----- Source material
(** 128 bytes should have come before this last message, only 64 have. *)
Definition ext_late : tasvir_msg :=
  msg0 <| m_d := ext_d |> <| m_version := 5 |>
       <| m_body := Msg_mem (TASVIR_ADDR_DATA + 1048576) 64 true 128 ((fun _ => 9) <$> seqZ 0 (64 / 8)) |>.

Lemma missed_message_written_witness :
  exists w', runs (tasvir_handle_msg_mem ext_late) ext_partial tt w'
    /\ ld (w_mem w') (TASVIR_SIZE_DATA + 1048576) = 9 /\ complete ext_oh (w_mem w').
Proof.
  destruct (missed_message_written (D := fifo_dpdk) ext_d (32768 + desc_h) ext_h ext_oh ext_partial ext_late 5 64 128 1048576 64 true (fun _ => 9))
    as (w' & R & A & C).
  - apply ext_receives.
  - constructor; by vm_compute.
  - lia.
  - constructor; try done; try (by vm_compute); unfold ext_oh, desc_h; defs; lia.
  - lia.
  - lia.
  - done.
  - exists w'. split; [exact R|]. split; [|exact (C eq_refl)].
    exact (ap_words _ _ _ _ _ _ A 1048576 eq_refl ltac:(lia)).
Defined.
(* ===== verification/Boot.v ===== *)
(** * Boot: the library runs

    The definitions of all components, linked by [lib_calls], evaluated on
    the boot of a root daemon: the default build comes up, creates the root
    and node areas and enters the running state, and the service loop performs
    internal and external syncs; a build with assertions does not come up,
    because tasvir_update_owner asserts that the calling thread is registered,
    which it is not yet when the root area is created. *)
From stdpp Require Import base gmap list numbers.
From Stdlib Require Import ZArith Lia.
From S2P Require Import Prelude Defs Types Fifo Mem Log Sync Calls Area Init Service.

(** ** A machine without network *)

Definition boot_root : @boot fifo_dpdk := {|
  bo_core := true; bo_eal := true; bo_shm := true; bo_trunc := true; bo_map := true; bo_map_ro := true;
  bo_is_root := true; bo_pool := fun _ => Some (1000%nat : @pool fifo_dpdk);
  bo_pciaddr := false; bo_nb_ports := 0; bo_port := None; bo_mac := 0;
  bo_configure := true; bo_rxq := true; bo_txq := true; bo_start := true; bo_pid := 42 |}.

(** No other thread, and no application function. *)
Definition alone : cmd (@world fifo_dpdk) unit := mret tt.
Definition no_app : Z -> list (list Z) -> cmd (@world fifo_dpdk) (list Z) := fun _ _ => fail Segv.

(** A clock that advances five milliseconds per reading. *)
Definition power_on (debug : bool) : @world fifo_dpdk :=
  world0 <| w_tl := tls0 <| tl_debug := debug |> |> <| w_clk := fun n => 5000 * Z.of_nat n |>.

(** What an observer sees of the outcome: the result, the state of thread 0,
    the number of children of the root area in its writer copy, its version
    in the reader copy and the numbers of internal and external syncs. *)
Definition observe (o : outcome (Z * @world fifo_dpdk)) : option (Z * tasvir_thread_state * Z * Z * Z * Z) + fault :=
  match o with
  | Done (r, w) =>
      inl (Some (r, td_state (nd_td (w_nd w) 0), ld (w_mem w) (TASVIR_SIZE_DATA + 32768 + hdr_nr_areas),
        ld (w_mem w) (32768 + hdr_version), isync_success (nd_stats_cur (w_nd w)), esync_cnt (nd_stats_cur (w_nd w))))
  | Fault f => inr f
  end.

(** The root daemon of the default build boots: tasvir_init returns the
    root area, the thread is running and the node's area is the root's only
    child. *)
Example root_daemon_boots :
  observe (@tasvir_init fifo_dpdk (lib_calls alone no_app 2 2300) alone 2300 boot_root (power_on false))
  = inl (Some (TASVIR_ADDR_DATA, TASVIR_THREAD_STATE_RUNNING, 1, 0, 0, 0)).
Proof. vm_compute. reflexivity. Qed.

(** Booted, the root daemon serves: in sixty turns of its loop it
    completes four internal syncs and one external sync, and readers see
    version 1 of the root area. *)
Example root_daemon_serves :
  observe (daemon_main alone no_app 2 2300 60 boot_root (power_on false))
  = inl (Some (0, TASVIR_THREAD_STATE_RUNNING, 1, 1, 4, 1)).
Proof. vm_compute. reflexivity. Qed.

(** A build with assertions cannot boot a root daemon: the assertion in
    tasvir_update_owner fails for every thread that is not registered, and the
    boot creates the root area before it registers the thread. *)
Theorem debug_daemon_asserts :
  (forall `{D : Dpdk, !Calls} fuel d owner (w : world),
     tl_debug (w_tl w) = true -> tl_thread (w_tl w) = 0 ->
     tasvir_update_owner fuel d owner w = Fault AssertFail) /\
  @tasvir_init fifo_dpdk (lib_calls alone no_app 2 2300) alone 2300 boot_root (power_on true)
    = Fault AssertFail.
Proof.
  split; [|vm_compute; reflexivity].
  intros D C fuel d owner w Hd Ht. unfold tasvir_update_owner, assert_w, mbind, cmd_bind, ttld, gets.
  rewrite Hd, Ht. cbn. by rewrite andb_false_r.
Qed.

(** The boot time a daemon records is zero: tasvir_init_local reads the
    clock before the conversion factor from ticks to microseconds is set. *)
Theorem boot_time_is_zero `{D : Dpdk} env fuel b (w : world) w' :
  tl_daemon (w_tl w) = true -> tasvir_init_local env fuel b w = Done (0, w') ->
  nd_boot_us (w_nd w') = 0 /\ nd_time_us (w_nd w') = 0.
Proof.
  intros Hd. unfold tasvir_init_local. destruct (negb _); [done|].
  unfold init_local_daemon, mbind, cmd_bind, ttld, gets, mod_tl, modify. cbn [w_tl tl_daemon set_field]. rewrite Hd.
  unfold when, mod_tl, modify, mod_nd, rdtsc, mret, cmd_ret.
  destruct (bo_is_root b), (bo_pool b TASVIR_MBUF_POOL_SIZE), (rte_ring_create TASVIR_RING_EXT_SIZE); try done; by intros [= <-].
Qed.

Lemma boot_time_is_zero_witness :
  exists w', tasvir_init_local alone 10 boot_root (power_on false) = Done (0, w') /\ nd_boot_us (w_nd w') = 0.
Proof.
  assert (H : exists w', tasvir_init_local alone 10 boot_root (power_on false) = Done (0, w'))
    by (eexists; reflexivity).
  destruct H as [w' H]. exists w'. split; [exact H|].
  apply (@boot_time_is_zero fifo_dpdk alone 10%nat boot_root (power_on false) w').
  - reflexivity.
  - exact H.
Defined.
----------
§ **Task details**
Return all the data above, unaltered and complete.

§ **Exercise solution**
(** 128 bytes should have come before this last message, only 64 have. *)
Definition ext_late : tasvir_msg :=
  msg0 <| m_d := ext_d |> <| m_version := 5 |>
       <| m_body := Msg_mem (TASVIR_ADDR_DATA + 1048576) 64 true 128 ((fun _ => 9) <$> seqZ 0 (64 / 8)) |>.

Lemma missed_message_written_witness :
  exists w', runs (tasvir_handle_msg_mem ext_late) ext_partial tt w'
    /\ ld (w_mem w') (TASVIR_SIZE_DATA + 1048576) = 9 /\ complete ext_oh (w_mem w').
Proof.
  destruct (missed_message_written (D := fifo_dpdk) ext_d (32768 + desc_h) ext_h ext_oh ext_partial ext_late 5 64 128 1048576 64 true (fun _ => 9))
    as (w' & R & A & C).
  - apply ext_receives.
  - constructor; by vm_compute.
  - lia.
  - constructor; try done; try (by vm_compute); unfold ext_oh, desc_h; defs; lia.
  - lia.
  - lia.
  - done.
  - exists w'. split; [exact R|]. split; [|exact (C eq_refl)].
    exact (ap_words _ _ _ _ _ _ A 1048576 eq_refl ltac:(lia)).
Defined.
(* ===== verification/Boot.v ===== *)
(** * Boot: the library runs

    The definitions of all components, linked by [lib_calls], evaluated on
    the boot of a root daemon: the default build comes up, creates the root
    and node areas and enters the running state, and the service loop performs
    internal and external syncs; a build with assertions does not come up,
    because tasvir_update_owner asserts that the calling thread is registered,
    which it is not yet when the root area is created. *)
From stdpp Require Import base gmap list numbers.
From Stdlib Require Import ZArith Lia.
From S2P Require Import Prelude Defs Types Fifo Mem Log Sync Calls Area Init Service.

(** ** A machine without network *)

Definition boot_root : @boot fifo_dpdk := {|
  bo_core := true; bo_eal := true; bo_shm := true; bo_trunc := true; bo_map := true; bo_map_ro := true;
  bo_is_root := true; bo_pool := fun _ => Some (1000%nat : @pool fifo_dpdk);
  bo_pciaddr := false; bo_nb_ports := 0; bo_port := None; bo_mac := 0;
  bo_configure := true; bo_rxq := true; bo_txq := true; bo_start := true; bo_pid := 42 |}.

(** No other thread, and no application function. *)
Definition alone : cmd (@world fifo_dpdk) unit := mret tt.
Definition no_app : Z -> list (list Z) -> cmd (@world fifo_dpdk) (list Z) := fun _ _ => fail Segv.

(** A clock that advances five milliseconds per reading. *)
Definition power_on (debug : bool) : @world fifo_dpdk :=
  world0 <| w_tl := tls0 <| tl_debug := debug |> |> <| w_clk := fun n => 5000 * Z.of_nat n |>.

(** What an observer sees of the outcome: the result, the state of thread 0,
    the number of children of the root area in its writer copy, its version
    in the reader copy and the numbers of internal and external syncs. *)
Definition observe (o : outcome (Z * @world fifo_dpdk)) : option (Z * tasvir_thread_state * Z * Z * Z * Z) + fault :=
  match o with
  | Done (r, w) =>
      inl (Some (r, td_state (nd_td (w_nd w) 0), ld (w_mem w) (TASVIR_SIZE_DATA + 32768 + hdr_nr_areas),
        ld (w_mem w) (32768 + hdr_version), isync_success (nd_stats_cur (w_nd w)), esync_cnt (nd_stats_cur (w_nd w))))
  | Fault f => inr f
  end.

(** The root daemon of the default build boots: tasvir_init returns the
    root area, the thread is running and the node's area is the root's only
    child. *)
Example root_daemon_boots :
  observe (@tasvir_init fifo_dpdk (lib_calls alone no_app 2 2300) alone 2300 boot_root (power_on false))
  = inl (Some (TASVIR_ADDR_DATA, TASVIR_THREAD_STATE_RUNNING, 1, 0, 0, 0)).
Proof. vm_compute. reflexivity. Qed.

(** Booted, the root daemon serves: in sixty turns of its loop it
    completes four internal syncs and one external sync, and readers see
    version 1 of the root area. *)
Example root_daemon_serves :
  observe (daemon_main alone no_app 2 2300 60 boot_root (power_on false))
  = inl (Some (0, TASVIR_THREAD_STATE_RUNNING, 1, 1, 4, 1)).
Proof. vm_compute. reflexivity. Qed.

(** A build with assertions cannot boot a root daemon: the assertion in
    tasvir_update_owner fails for every thread that is not registered, and the
    boot creates the root area before it registers the thread. *)
Theorem debug_daemon_asserts :
  (forall `{D : Dpdk, !Calls} fuel d owner (w : world),
     tl_debug (w_tl w) = true -> tl_thread (w_tl w) = 0 ->
     tasvir_update_owner fuel d owner w = Fault AssertFail) /\
  @tasvir_init fifo_dpdk (lib_calls alone no_app 2 2300) alone 2300 boot_root (power_on true)
    = Fault AssertFail.
Proof.
  split; [|vm_compute; reflexivity].
  intros D C fuel d owner w Hd Ht. unfold tasvir_update_owner, assert_w, mbind, cmd_bind, ttld, gets.
  rewrite Hd, Ht. cbn. by rewrite andb_false_r.
Qed.

(** The boot time a daemon records is zero: tasvir_init_local reads the
    clock before the conversion factor from ticks to microseconds is set. *)
Theorem boot_time_is_zero `{D : Dpdk} env fuel b (w : world) w' :
  tl_daemon (w_tl w) = true -> tasvir_init_local env fuel b w = Done (0, w') ->
  nd_boot_us (w_nd w') = 0 /\ nd_time_us (w_nd w') = 0.
Proof.
  intros Hd. unfold tasvir_init_local. destruct (negb _); [done|].
  unfold init_local_daemon, mbind, cmd_bind, ttld, gets, mod_tl, modify. cbn [w_tl tl_daemon set_field]. rewrite Hd.
  unfold when, mod_tl, modify, mod_nd, rdtsc, mret, cmd_ret.
  destruct (bo_is_root b), (bo_pool b TASVIR_MBUF_POOL_SIZE), (rte_ring_create TASVIR_RING_EXT_SIZE); try done; by intros [= <-].
Qed.

Lemma boot_time_is_zero_witness :
  exists w', tasvir_init_local alone 10 boot_root (power_on false) = Done (0, w') /\ nd_boot_us (w_nd w') = 0.
Proof.
  assert (H : exists w', tasvir_init_local alone 10 boot_root (power_on false) = Done (0, w'))
    by (eexists; reflexivity).
  destruct H as [w' H]. exists w'. split; [exact H|].
  apply (@boot_time_is_zero fifo_dpdk alone 10%nat boot_root (power_on false) w').
  - reflexivity.
  - exact H.
Defined.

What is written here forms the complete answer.